Cette phrase exprime parfaitement l’idée d’incertitude et d’expérimentation que je viens d’évoquer. Rien n’est jamais garanti. Je n’emploierais pas le mot « chaos » car son travail est finalement très organisé. Leos est entouré de gens très compétents qui le connaissent bien. Ses tournages sont habités par un esprit très collectif. Tous ceux qui y collaborent sont prêts à vivre l’aventure. Cela implique de sa part une grande intégrité artistique. J’aime revenir à l’idée fondamentale que le cinéma, c’est avant tout des artistes au travail. La liberté de création ouvre le champ des possibles, pas seulement pour le cinéaste, mais pour tout un groupe.
Quelle est la genèse de C’est pas moi ?
Le Centre Pompidou avait approché Leos il y a plusieurs années avec l’idée de réaliser une exposition à partir de son travail. Le projet est resté en sommeil. Il y a deux ans, nous avons commencé à nouveau à y travailler avec Léos et Caroline Champetier, sa directrice de la photographie depuis Tokyo !. Il était alors question d’installations d’art plastique, de diverses performances et d’un film d’une quinzaine de minutes autour de cette question posée par le musée : « Où en êtes-vous Leos Carax ? ». Pour diverses raisons, ce projet très ambitieux n’a malheureusement pas pu se réaliser. L’idée du film est toutefois restée. Nous voulions, en effet, aller au bout du geste. Finalement, cet autoportrait synthétise toutes les pistes que nous avions explorées pour l’exposition. La durée a donc logiquement augmenté avec un mélange de scènes de fiction tournées spécialement pour elle, d’anciennes vidéos de Leos, des extraits de films et des collages…
En qualité de producteur, quelle a été votre marge de manœuvre dans la conception d’un film qui, par définition, restait très intime ?

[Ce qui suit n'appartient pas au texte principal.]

Lemma candidatos_dict_get_none (m : Model) (k : Z) :
  get_candidato k m = None -> dict_get k (candidatos_dict m) = None.
Proof.
  intros H. unfold candidatos_dict, get_candidato in *.
  destruct (listar_candidatos_perm_sorted m) as [Hp _].
  rewrite dict_get_fold_none; [reflexivity|].
  exact (find_id_perm_none k Hp H).
Qed.

Lemma on_relatorio_inr (m : Model) (rep : report) :
  on_relatorio m = inr rep ->
  exists tally,
    contar_votos m = inr tally /\
    rep_lines rep = report_lines tally (candidatos_dict m) /\
    rep_csv rep = salvar_rows tally (candidatos_dict m).
Proof.
  unfold on_relatorio. destruct (contar_votos m) as [e|tally]; [discriminate|].
  intros H. injection H as <-. exists tally. auto.
Qed.

Lemma tally_entry (m : Model) (tally : list (sqlval * nat)) (k : sqlval) (c : nat) :
  contar_votos m = inr tally ->
  count_rows k m = S c ->
  In (k, S c) tally.
Proof.
  intros Ht Hc. apply lookup_in.
  rewrite (lookup_contar_votos m k Ht), Hc. reflexivity.
Qed.

(** X19. With unique candidate ids, the report window has, for every
    registered candidate, a line with its id, name and party and the number
    of rows of [votos] that hold its id, zero included; the CSV has the
    candidate's row only when that number is not zero. *)
Theorem report_lists_every_candidate
    (m : Model) (rep : report) (z : Z) (nome : string) (partido : option string) :
  NoDup (map cand_id (candidatos m)) ->
  on_relatorio m = inr rep ->
  get_candidato z m = Some (z, nome, partido) ->
  In (LineCandidato (SqlInt z) nome partido (count_rows (SqlInt z) m)) (rep_lines rep) /\
  (forall c, count_rows (SqlInt z) m = S c ->
             In [SqlInt z; SqlText nome; cell_of_partido partido; cell_of_count (S c)]
                (rep_csv rep)).
Proof.
  intros Hnd Hrep Hg.
  destruct (on_relatorio_inr m Hrep) as [tally (Ht & Hl & Hcsv)].
  pose proof (candidatos_dict_get m z Hnd) as Hd. rewrite Hg in Hd.
  change (cand_nome (z, nome, partido)) with nome in Hd.
  change (cand_partido (z, nome, partido)) with partido in Hd.
  assert (Hnp : nome_partido (SqlInt z) (candidatos_dict m) = (nome, partido)).
  { unfold nome_partido. rewrite Hd. reflexivity. }
  split.
  - rewrite Hl. unfold report_lines.
    destruct (count_rows (SqlInt z) m) as [|c] eqn:Hc.
    + apply in_or_app. right. apply in_or_app. left.
      unfold lines_without_votes. apply in_map_iff.
      exists (z, (nome, partido)). split; [reflexivity|].
      apply filter_In. split; [exact (dict_get_in _ _ Hd)|].
      cbn [fst]. rewrite lookup_none_not_in; [reflexivity|].
      rewrite (lookup_contar_votos m (SqlInt z) Ht), Hc. reflexivity.
    + apply in_or_app. left. apply in_map_iff.
      exists (SqlInt z, S c). split; [|exact (tally_entry m (SqlInt z) Ht Hc)].
      unfold line_of_vote. cbn [fst snd]. rewrite Hnp. reflexivity.
  - intros c Hc. rewrite Hcsv. unfold salvar_rows. right. apply in_map_iff.
    exists (SqlInt z, S c). split; [|exact (tally_entry m (SqlInt z) Ht Hc)].
    unfold csv_row. cbn [fst snd]. rewrite Hnp. reflexivity.
Qed.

Leos a travaillé de son côté sur son ordinateur, de façon très artisanale, très légère, très libre. C’était un travail très joyeux. Pour nous aider à trouver des financements, il a écrit une note d’intention sous la forme d’une lettre. Nous avons reçu le soutien de partenaires qui comprenaient cette démarche d’auteur. Je pense notamment à Arte, aux Films du Losange, à Chanel qui était déjà partenaire de l’exposition initiale, ou encore au CNC. Négocier les droits des films et des musiques dont Leos voulait utiliser des extraits a été la mission la plus délicate. Là encore, il a fallu expliquer notre démarche à des ayants droit qui n’étaient pas forcément familiers avec son univers. Nous avons dû trouver le bon équilibre entre les coûts de fabrication et l’exploitation future du film.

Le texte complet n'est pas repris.